Ambos me miraron, mi madre con curiosidad, mi padrastro con una pizca de impaciencia.
"Gané la beca para el Basque Culinary Center".
La sonrisa de mi madre se ensanchó, iluminando su rostro. "¿De verdad, mi amor? ¡Eso es maravilloso! ¡San Sebastián! Siempre has soñado con eso".
Se levantó para abrazarme, y yo me aferré a ella, sintiendo un alivio momentáneo.
Mi padrastro, Ricardo, asintió con aprobación. "Una institución de prestigio. Bien hecho, Sofía. Demuestra que el esfuerzo rinde frutos".
Pero mi mirada se desvió hacia el otro extremo de la mesa. Mateo, su hijo, no había dicho una palabra. Sus ojos oscuros estaban fijos en mí, su mandíbula apretada. La copa de vino en su mano estaba inmóvil. No había alegría en su rostro, solo una furia helada que me erizó la piel.
"¿Y cuándo te irías?", preguntó mi madre, volviendo a sentarse.
"En dos semanas", respondí, sin apartar la vista de Mateo.
Mi madre pareció un poco triste por la rapidez, pero su alegría por mí era más fuerte. "¡Oh!
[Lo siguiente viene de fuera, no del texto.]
(** * Verification of [simulated_training.py]

    A shallow embedding of the mask builder, the coordinate extractor, the
    corpus aggregator and the balanced sampler of [simulated_training.py],
    together with the properties stated about them.

    Conventions of the embedding:
    - a Python [float] is an IEEE-754 binary64 value, modelled bit-exactly
      by [spec_float] with the operations of [SpecFloat] at precision 53;
    - a two-dimensional [ndarray] is the list of its rows; derived arrays are
      always built with the shape of the array they come from;
    - a [3 x K] coordinate array is the list of its [K] columns;
    - a [dict] is an association list in insertion order;
    - exceptions are values of [exn], and the process-wide random state of
      [numpy.random] is threaded explicitly. *)

From Stdlib Require Import String ZArith QArith Qround List Bool Lia Permutation.
From Stdlib Require Import Floats.SpecFloat.
Import ListNotations.

Close Scope Q_scope.
Local Open Scope Z_scope.

(** ** Python floats *)

Module Float64.

Definition prec : Z := 53.
Definition emax : Z := 1024.

Definition float := spec_float.

(** [float(n)] for a Python integer [n], rounded to nearest even. *)
Definition of_int (n : Z) : float := binary_normalize prec emax n 0 false.

Definition sub : float -> float -> float := SFsub prec emax.
Definition mul : float -> float -> float := SFmul prec emax.
Definition div : float -> float -> float := SFdiv prec emax.
Definition ltb : float -> float -> bool := SFltb.

(** The literals of the source. *)
Definition lit_1 : float := of_int 1.
Definition lit_0_75 : float := binary_normalize prec emax 3 (-2) false.
Definition lit_0_25 : float := binary_normalize prec emax 1 (-2) false.
Definition lit_0_1 : float := div (of_int 1) (of_int 10).

(** The exact value of [m * 2^e], truncated toward zero. *)
Definition trunc_scaled (m : positive) (e : Z) : Z :=
  match e with
  | Z0 => Zpos m
  | Zpos p => Zpos m * 2 ^ Zpos p
  | Zneg p => Zpos m / 2 ^ Zpos p
  end.

(** The rational a float stands for (0 for an infinity or a NaN). *)
Definition to_Q (x : float) : Q :=
  match x with
  | S754_finite s m e =>
      let magnitude :=
        match e with
        | Z0 => Qmake (Zpos m) 1
        | Zpos p => Qmake (Zpos m * 2 ^ Zpos p) 1
        | Zneg p => Qmake (Zpos m) (2 ^ p)
        end in
      if s then Qopp magnitude else magnitude
  | _ => Qmake 0 1
  end.

End Float64.

(** ** Exceptions *)

Inductive exn : Type :=
| ValueError (msg : string)
| OverflowError (msg : string)
| IndexError (msg : string)
| KeyError (key : string).

Definition result (A : Type) : Type := (exn + A)%type.

(** [int(x)] for a float [x]: truncation toward zero, [ValueError] on a NaN
    and [OverflowError] on an infinity. *)
Definition python_int (x : Float64.float) : result Z :=
  match x with
  | S754_zero _ => inr 0
  | S754_nan => inl (ValueError "cannot convert float NaN to integer")
  | S754_infinity _ => inl (OverflowError "cannot convert float infinity to integer")
  | S754_finite s m e => inr (cond_Zopp s (Float64.trunc_scaled m e))
  end.

(** ** Two-dimensional arrays *)

Module Nd.
Section Arrays.
Context {A : Type}.

Definition ndarray := list (list A).

Definition shape0 (a : ndarray) : nat := length a.
Definition shape1 (a : ndarray) : nat :=
  match a with
  | [] => 0%nat
  | row :: _ => length row
  end.

(** Every row has the width [shape1]: what numpy guarantees of an array. *)
Definition rect (a : ndarray) : Prop :=
  Forall (fun row => length row = shape1 a) a.

(** [a[r, c]] when [(r, c)] is inside the array, [d] when it is outside
    (negative indices do not wrap here). *)
Definition get (d : A) (a : ndarray) (r c : Z) : A :=
  if (r <? 0) || (c <? 0) then d
  else nth (Z.to_nat c) (nth (Z.to_nat r) a []) d.

Definition inside (a : ndarray) (r c : Z) : Prop :=
  0 <= r /\ (Z.to_nat r < shape0 a)%nat /\
  0 <= c /\ (Z.to_nat c < length (nth (Z.to_nat r) a []))%nat.

(** The array of shape [(h, w)] holding [f r c] at [(r, c)]. *)
Definition tabulate (h w : nat) (f : Z -> Z -> A) : ndarray :=
  map (fun r => map (fun c => f (Z.of_nat r) (Z.of_nat c)) (seq 0 w)) (seq 0 h).

End Arrays.
Arguments ndarray : clear implicits.

(** Elementwise operations (broadcast of a scalar, [&], [~]). *)
Definition map {A B} (f : A -> B) (a : ndarray A) : ndarray B :=
  List.map (List.map f) a.

Fixpoint zip_row {A B C} (f : A -> B -> C) (xs : list A) (ys : list B) : list C :=
  match xs, ys with
  | x :: xs', y :: ys' => f x y :: zip_row f xs' ys'
  | _, _ => []
  end.

Definition zip {A B C} (f : A -> B -> C) (a : ndarray A) (b : ndarray B) : ndarray C :=
  zip_row (zip_row f) a b.

Definition and_ (a b : ndarray bool) : ndarray bool := zip andb a b.
Definition not_ (a : ndarray bool) : ndarray bool := map negb a.

(** [sp.ones((h, w))], read as booleans. *)
Definition ones (h w : nat) : ndarray bool := tabulate h w (fun _ _ => true).

(** [a[:, mask]] for a grid [a] of columns: the entries of [a] at the true
    positions of [mask], in row-major order. *)
Fixpoint pick {A} (xs : list A) (bs : list bool) : list A :=
  match xs, bs with
  | x :: xs', b :: bs' => if b then x :: pick xs' bs' else pick xs' bs'
  | _, _ => []
  end.

Fixpoint select {A} (a : ndarray A) (mask : ndarray bool) : list A :=
  match a, mask with
  | ra :: a', rm :: mask' => pick ra rm ++ select a' mask'
  | _, _ => []
  end.

End Nd.

(** ** [scipy.ndimage] binary morphology

    The three library operations the source calls, with the library's default
    [border_value = 0] (a tap outside the array reads false) and the default
    origin (the centre of the structuring element). *)

Module ndimage.

(** Offsets, relative to the centre, of the true entries of a structuring
    element. *)
Definition offsets (structure : Nd.ndarray bool) : list (Z * Z) :=
  let cr := Z.of_nat (Nd.shape0 structure / 2) in
  let cc := Z.of_nat (Nd.shape1 structure / 2) in
  Nd.select
    (Nd.tabulate (Nd.shape0 structure) (Nd.shape1 structure)
       (fun r c => (r - cr, c - cc)))
    structure.

Definition dilate_once (structure : Nd.ndarray bool) (input : Nd.ndarray bool)
  : Nd.ndarray bool :=
  Nd.tabulate (Nd.shape0 input) (Nd.shape1 input)
    (fun r c =>
       existsb (fun o => Nd.get false input (r - fst o) (c - snd o))
               (offsets structure)).
(** The message each of them gives to [exists] for the session check. *)
Definition no_session_message (r : Request) : string :=
  match r with
  | OpenBrowser _ | Health _ => ""
  | CloseBrowser _ => "Tried to close browser but none was open"
  | GoTo _ => "Tried to open URl but had no browser open"
  | GetTitle _ => "Tried to get title, no open browser"
  | GetUrl _ => "Tried to get page URL, no open browser"
  | GetTextContent _ => "Tried to find text on page, no open browser"
  | GetDomProperty _ => "Tried to get DOM property, no open browser"
  | GetBoolProperty _ => "Tried to get DOM property, no open browser"
  | GetSelectContent _ => "Tried to get Select element contents, no open browser"
  | InputText _ => "Tried to input text, no open browser"
  | ClickButton _ => "Tried to click button, no open browser"
  | CheckCheckbox _ => "Tried to check checkbox, no open browser"
  | UncheckCheckbox _ => "Tried to uncheck checkbox, no open browser"
  | SelectOption _ => "Tried to select ``select`` element option, no open browser"
  | Screenshot _ => "Tried to take screenshot, no open browser"
  end.

(** The member of the session a handler reads first. *)
Definition first_member_read (r : Request) : string :=
  match r with
  | CloseBrowser _ => "browser"
  | _ => "page"
  end.

(** A failure sent to the caller: [callback(error, null)] with an error of
    the given message and status code. *)
Definition failure (message : string) (code : Z) : option JsError * option Response :=
  (Some (PwserverError message code), None).
Definition truthy (o : option string) : bool :=
  match o with
  | None => false
  | Some s => truthy_str s
  end.

(** [l.insert(i, x)]: [x] is placed before position [i]; when [i] is past
    the end it is appended. *)
Fixpoint insert {A : Type} (i : nat) (x : A) (l : list A) : list A :=
  match i, l with
  | O, _ => x :: l
  | S _, [] => [x]
  | S i', y :: l' => y :: insert i' x l'
  end.

(** Whitespace removed by [str.strip()]: space, tab, newline, carriage
    return, vertical tab, form feed. *)
Definition is_space (c : ascii) : bool :=
  let n := nat_of_ascii c in
  (Nat.eqb n 32 || (Nat.leb 9 n && Nat.leb n 13))%bool.

Fixpoint lstrip (s : string) : string :=
  match s with
  | EmptyString => EmptyString
  | String c s' => if is_space c then lstrip s' else s
  end.

Fixpoint rstrip (s : string) : string :=
  match s with
  | EmptyString => EmptyString
  | String c s' =>
      match rstrip s' with
      | EmptyString => if is_space c then EmptyString else String c EmptyString
      | r => String c r
      end
  end.

Definition strip (s : string) : string := rstrip (lstrip s).

(** [s.split(sep)] for a non-empty separator: cut at every occurrence of
    [sep], scanning from the left.  [skip] counts the characters of a
    separator that has just been recognised and is still to be dropped;
    [cur] is the field being read. *)
Fixpoint split_go (sep : string) (skip : nat) (cur : string) (s : string)
  : list string :=
  match s with
  | EmptyString => [cur]
  | String c s' =>
      match skip with
      | S k => split_go sep k cur s'
      | O =>
          if String.prefix sep s
          then cur :: split_go sep (Nat.pred (String.length sep)) EmptyString s'
          else split_go sep O (cur ++ String c EmptyString) s'
      end
  end.

Definition split (sep s : string) : list string := split_go sep O EmptyString s.

(** [sep in s] for a non-empty [sep]. *)
Fixpoint occurs (sep s : string) : bool :=
  match s with
  | EmptyString => false
  | String c s' => (String.prefix sep s || occurs sep s')%bool
  end.

(** [int(s)] on a [str]: surrounding whitespace is ignored, then an
    optional sign and at least one decimal digit; anything else raises
    [ValueError], modelled by [None]. *)
Definition digit (c : ascii) : option Z :=
  let n := nat_of_ascii c in
  if (Nat.leb 48 n && Nat.leb n 57)%bool then Some (Z.of_nat (n - 48)) else None.

Fixpoint digits (acc : Z) (s : string) : option Z :=
  match s with
  | EmptyString => Some acc
  | String c s' =>
      match digit c with
      | Some d => digits (10 * acc + d) s'
      | None => None
      end
  end.

Definition unsigned (s : string) : option Z :=
  match s with
  | EmptyString => None
  | String _ _ => digits 0 s
  end.

Definition int (s : string) : option Z :=
  match strip s with
  | String "-"%char r => option_map Z.opp (unsigned r)
  | String "+"%char r => unsigned r
  | r => unsigned r
  end.

End Py.


(* ===================================================================== *)
(** ** Processes, exceptions and the ways a run ends *)
(* ===================================================================== *)

(** The [hdfs] executable started through [Popen]: given the argument
    vector it returns the exit status, standard output and standard error
    of the process, and the file system it leaves behind. *)
Class Backend : Type := {
  FS : Type;
  hdfs : list string -> FS -> (Z * string * string) * FS
}.

(** The exceptions raised in the two files. *)
Inductive exn : Type :=
| HdfsUtilsError (msg : string)
| NotImplementedError
| TypeError (msg : string)
| NameError (name : string)
| AttributeError (name : string)
| IndexError
| ValueError.

(** How a run of the module ends: [module.exit_json(changed=...)],
    [module.fail_json(msg=...)] (both leave the interpreter), or an
    exception nobody catches. *)
Inductive stop : Type :=
| ExitJson (changed : bool)
| FailJson (msg : string)
| Raise (e : exn).

Section Monad.
Context {B : Backend}.

(** What a run can observe and change: the file system behind the
    executable, and the argument vectors of the processes started so far
    (oldest first). *)
Record World : Type := { fs : FS; spawned : list (list string) }.

Definition M (A : Type) : Type := World -> (stop + A) * World.

Definition ret {A} (a : A) : M A := fun w => (inr a, w).

Definition bind {A C} (m : M A) (k : A -> M C) : M C :=
  fun w =>
    match m w with
    | (inl s, w') => (inl s, w')
    | (inr a, w') => k a w'
    end.

Definition halt {A} (s : stop) : M A := fun w => (inl s, w).

Definition raise {A} (e : exn) : M A := halt (Raise e).

(** [try: body  except HdfsUtilsError as e: handler(e)]. *)
Definition try_HdfsUtilsError {A} (body : M A) (handler : string -> M A) : M A :=
  fun w =>
    match body w with
    | (inl (Raise (HdfsUtilsError msg)), w') => handler msg w'
    | r => r
    end.

(** [proc = Popen(cmd, ...); out, err = proc.communicate(); proc.wait()]. *)
Definition Popen (cmd : list string) : M (Z * string * string) :=
  fun w =>
    let '(r, fs') := hdfs cmd (fs w) in
    (inr r, {| fs := fs'; spawned := spawned w ++ [cmd] |}).

End Monad.

Declare Scope run_scope.
Delimit Scope run_scope with run.
Notation "x <- m ;; k" := (bind m (fun x => k))
  (at level 61, m at next level, right associativity) : run_scope.
Notation "m ;;; k" := (bind m (fun _ => k))
  (at level 61, right associativity) : run_scope.
Notation "'when' b 'then' m" := (if b then m else ret tt)
  (at level 60, b at level 9) : run_scope.

(* ===================================================================== *)
(** ** module_utils/HdfsUtils.py *)
(* ===================================================================== *)

Module HdfsUtils.

(** The dictionary returned by [stats]. *)
Record Status : Type := {
  st_state : string;
  st_owner : option string;
  st_group : option string;
  st_replication : option Z
}.

Inductive class : Type := HdfsContextCli_class | HdfsContextLib_class | HdfsCheckMode_class.

Definition class_eqb (a b : class) : bool :=
  match a, b with
  | HdfsContextCli_class, HdfsContextCli_class
  | HdfsContextLib_class, HdfsContextLib_class
  | HdfsCheckMode_class, HdfsCheckMode_class => true
  | _, _ => false
  end.

Section Contexts.
Context {B : Backend}.
Local Open Scope run_scope.

(** An instance: its class and what looking up each attribute on it
    gives.  [None] is an attribute the object does not have.  The values
    the methods return ([self]) are never used by a caller and are
    dropped. *)
Record instance : Type := {
  isinstance : class;
  cmd : option string;
  chmod : option (string -> string -> option string -> M unit);
  chown : option (string -> option string -> option string -> option string -> M unit);
  mkdir : option (string -> bool -> M unit);
  remove : option (string -> bool -> M unit);
  setrep : option (string -> string -> M unit);
  stats : option (string -> M Status);
  touch : option (string -> M unit)
}.

(** [obj.name(...)]: the attribute is looked up first. *)
Definition getattr {A} (name : string) (slot : option A) : M A :=
  match slot with
  | Some f => ret f
  | None => raise (AttributeError name)
  end.

End Contexts.

(** *** class HdfsContextCli *)
Module HdfsContextCli.
Section Methods.
Context {B : Backend}.
Local Open Scope run_scope.

(** [if proc.wait() is not 0: raise HdfsUtilsError(fmt % err)]. *)
Definition check (rc : Z) (what err : string) : M unit :=
  if negb (rc =? 0)
  then raise (HdfsUtilsError ("subprocess " ++ what ++ " stderr: " ++ err))
  else ret tt.

Definition chmod_cmd (self_cmd path mode : string) (recurse : option string) : list string :=
  let cmd := [self_cmd; "dfs"; "-chmod"; mode; path] in
  if Py.truthy recurse then Py.insert 3 "-R" cmd else cmd.

Definition chmod (self_cmd path mode : string) (recurse : option string) : M unit :=
  r <- Popen (chmod_cmd self_cmd path mode recurse) ;;
  let '(rc, out, err) := r in
  check rc "chmod" err.

(** [target = owner if owner else "" + ":" + group if group else ""]:
    a conditional expression binds more loosely than [+] and nests to the
    right, so this is
    [owner if owner else (("" + ":" + group) if group else "")]. *)
Definition chown_target (owner group : option string) : string :=
  match owner with
  | Some o =>
      if Py.truthy_str o then o
      else match group with
           | Some g => if Py.truthy_str g then "" ++ ":" ++ g else ""
           | None => ""
           end
  | None =>
      match group with
      | Some g => if Py.truthy_str g then "" ++ ":" ++ g else ""
      | None => ""
      end
  end.
Lemma keys_set (d : list (K * V)) k v :
  map fst (PyDict.set eqb d k v)
  = if PyDict.mem eqb d k then map fst d else map fst d ++ [k].
Proof.
  unfold PyDict.mem. induction d as [|[k' v'] d IH]; simpl; [ reflexivity | ].
  destruct (eqb k k') eqn:E; simpl; [ reflexivity | ].
  rewrite IH. destruct (PyDict.get eqb d k); reflexivity.
Qed.

Lemma get_In (d : list (K * V)) k v : PyDict.get eqb d k = Some v -> In (k, v) d.
Proof.
  induction d as [|[k' v'] d IH]; simpl; [ discriminate | ].
  destruct (eqb k k') eqn:E.
  - apply eqb_eq in E; subst. intros H; inversion H; auto.
  - auto.
Qed.

Lemma get_None_keys (d : list (K * V)) k : PyDict.get eqb d k = None -> ~ In k (map fst d).
Proof.
  induction d as [|[k' v'] d IH]; simpl; [ tauto | ].
  destruct (eqb k k') eqn:E; [ discriminate | ].
  intros H [Hk | Hk]; [ subst; rewrite eqb_refl_K in E; discriminate | now apply IH ].
Qed.

Lemma In_get (d : list (K * V)) k v :
  NoDup (map fst d) -> In (k, v) d -> PyDict.get eqb d k = Some v.
Proof.
  induction d as [|[k' v'] d IH]; simpl; [ tauto | ].
  intros Hnd [H | H].
  - inversion H; subst. now rewrite eqb_refl_K.
  - inversion Hnd; subst. destruct (eqb k k') eqn:E; [ | auto ].
    apply eqb_eq in E; subst. exfalso. apply H2. now apply (in_map fst) in H.
Qed.

Lemma NoDup_keys_set (d : list (K * V)) k v :
  NoDup (map fst d) -> NoDup (map fst (PyDict.set eqb d k v)).
Proof.
  intros H. rewrite keys_set. unfold PyDict.mem.
  destruct (PyDict.get eqb d k) eqn:E; [ assumption | ].
  apply NoDup_app; [ assumption | constructor; [ simpl; tauto | constructor ] | ].
  intros a Ha [<- | []]. now apply get_None_keys in E.
Qed.

End DictFacts.

Lemma max_by_fold {A} (key : A -> nat) (l : list A) (x : A) :
  let m := fold_left (fun best y => if key best <? key y then y else best) l x in
  In m (x :: l) /\ forall y, In y (x :: l) -> key y <= key m.
Proof.
  revert x; induction l as [|a l IH]; intros x; simpl.
  - split; [ auto | intros y [<- | []]; lia ].
  - destruct (IH (if key x <? key a then a else x)) as [Hin Hmax].
    split.
    + destruct Hin as [Hin | Hin]; [ | auto ].
      rewrite <- Hin. destruct (key x <? key a); auto.
    + intros y Hy.
      assert (Hx : key x <= key (if key x <? key a then a else x)
                   /\ key a <= key (if key x <? key a then a else x)).
      { destruct (key x <? key a) eqn:E;
          [ apply Nat.ltb_lt in E | apply Nat.ltb_ge in E ]; lia. }
      pose proof (Hmax _ (or_introl eq_refl)) as H0.
      destruct Hy as [<- | [<- | Hy]]; [ lia | lia | ].
      apply Hmax. now right.
Qed.

Lemma max_by_spec {A} (key : A -> nat) (l : list A) x :
  PyDict.max_by key l = Some x -> In x l /\ forall y, In y l -> key y <= key x.
Proof.
  destruct l as [|a l]; simpl; [ discriminate | ].
  intros H; inversion H; subst. apply max_by_fold.
Qed.
Lemma measured_all_fixed (atts : list Attribute) (buf : list byte) :
  forallb is_fixed atts = true -> 1 <= record_width atts ->
  forall n off, List.length buf - off <= n ->
  exists metas off', measured_all itemsize atts buf off metas off'.
Proof.
  intros Hfix Hpos n; induction n as [| n IH]; intros off Hn.
  - exists [], off. constructor. lia.
  - destruct (Nat.le_gt_cases (List.length buf) off) as [Hge | Hlt].
    + exists [], off. constructor. exact Hge.
    + destruct (measured_fixed atts buf off Hfix) as (meta & Hm).
      destruct (IH (off + record_width atts)) as (metas & off' & Hall); [lia |].
      exists (meta :: metas), off'. econstructor; eassumption.
Qed.

Lemma measured_all_fixed_count (atts : list Attribute) (buf : list byte)
      (off off' : nat) (metas : list (list (nat * nat))) :
  forallb is_fixed atts = true ->
  measured_all itemsize atts buf off metas off' ->
  off' = off + record_width atts * List.length metas /\
  (metas <> [] -> off + record_width atts * (List.length metas - 1) < List.length buf).
Proof.
  intros Hfix; induction 1 as [off Hge | off meta o' metas o'' Hlt Hm Hall IH].
  - simpl. split; [lia | congruence].
  - destruct (measured_fixed atts buf off Hfix) as (meta' & Hm').
    destruct (measured_deterministic _ _ _ _ _ _ _ _ Hm Hm') as [_ ->].
    destruct IH as (-> & Hlast). simpl List.length. split; [lia |].
    intros _. destruct metas as [| m metas].
    + simpl. lia.
    + assert (Hne : m :: metas <> []) by discriminate.
      specialize (Hlast Hne). simpl List.length in *. nia.
Qed.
Tan pronto. Bueno, tendremos que celebrarlo. Hablando de España, ¿recuerdas a Elena, mi amiga de la infancia? Su hijo, Alejandro, también es chef allí, en San Sebastián. Deberías llamarlo cuando llegues. Siempre bromeábamos con que ustedes dos estaban comprometidos de niños".
Sentí un nudo en el estómago. La mención de otro hombre, incluso en broma, hizo que la mirada de Mateo se oscureciera aún más. El silencio se volvió pesado, incómodo.
De repente, la silla de Mateo rechinó contra el suelo de mármol al empujarla hacia atrás.
"Si me disculpan", dijo con una voz cortante, "tengo una llamada importante que hacer".
Se levantó, su figura alta y esbelta proyectando una sombra sobre la mesa. No miró a nadie más que a mí, y en sus ojos vi una advertencia clara. Luego, se dio la vuelta y salió del comedor, sus pasos resonando en el pasillo.
Mi madre lo miró irse, confundida. "Qué extraño. Últimamente está muy tenso".
Yo sabía por qué. Y sabía que la conversación de esa noche no había terminado.
Más tarde, cuando la casa estaba en silencio, bajé a la cocina por un vaso de agua. La luz de la luna entraba por la ventana, dibujando patrones plateados en el suelo. Sabía que él estaría allí, esperándome.
Estaba apoyado contra la encimera, con los brazos cruzados, como un depredador en la oscuridad.
"Así que te vas", dijo, su voz era un susurro bajo y peligroso.
No respondí.
Dio un paso hacia mí, y otro, hasta que su cuerpo estuvo a centímetros del mío. Pude oler el caro perfume de su colonia mezclado con el vino.
"No te vas a ir".
No era una pregunta. Era una orden.
"Gané la beca, Mateo. Es mi futuro".
"Tu futuro está aquí. Conmigo".
Acercó su mano y me agarró del brazo, no con fuerza, pero con una posesividad que me hizo temblar. Me atrajo hacia él y sus labios se encontraron con los míos en un beso desesperado, hambriento. Era nuestro secreto, nuestra relación prohibida que florecía en las sombras de esta casa.
"No me dejes, Sofía", susurró contra mi boca. "¿Me oyes? Eres mía".
Me aferré a él, queriendo creer cada palabra, queriendo que su posesividad fuera amor. Pero una pequeña parte de mí, una parte que había estado creciendo en silencio, ya sentía el frío del engaño.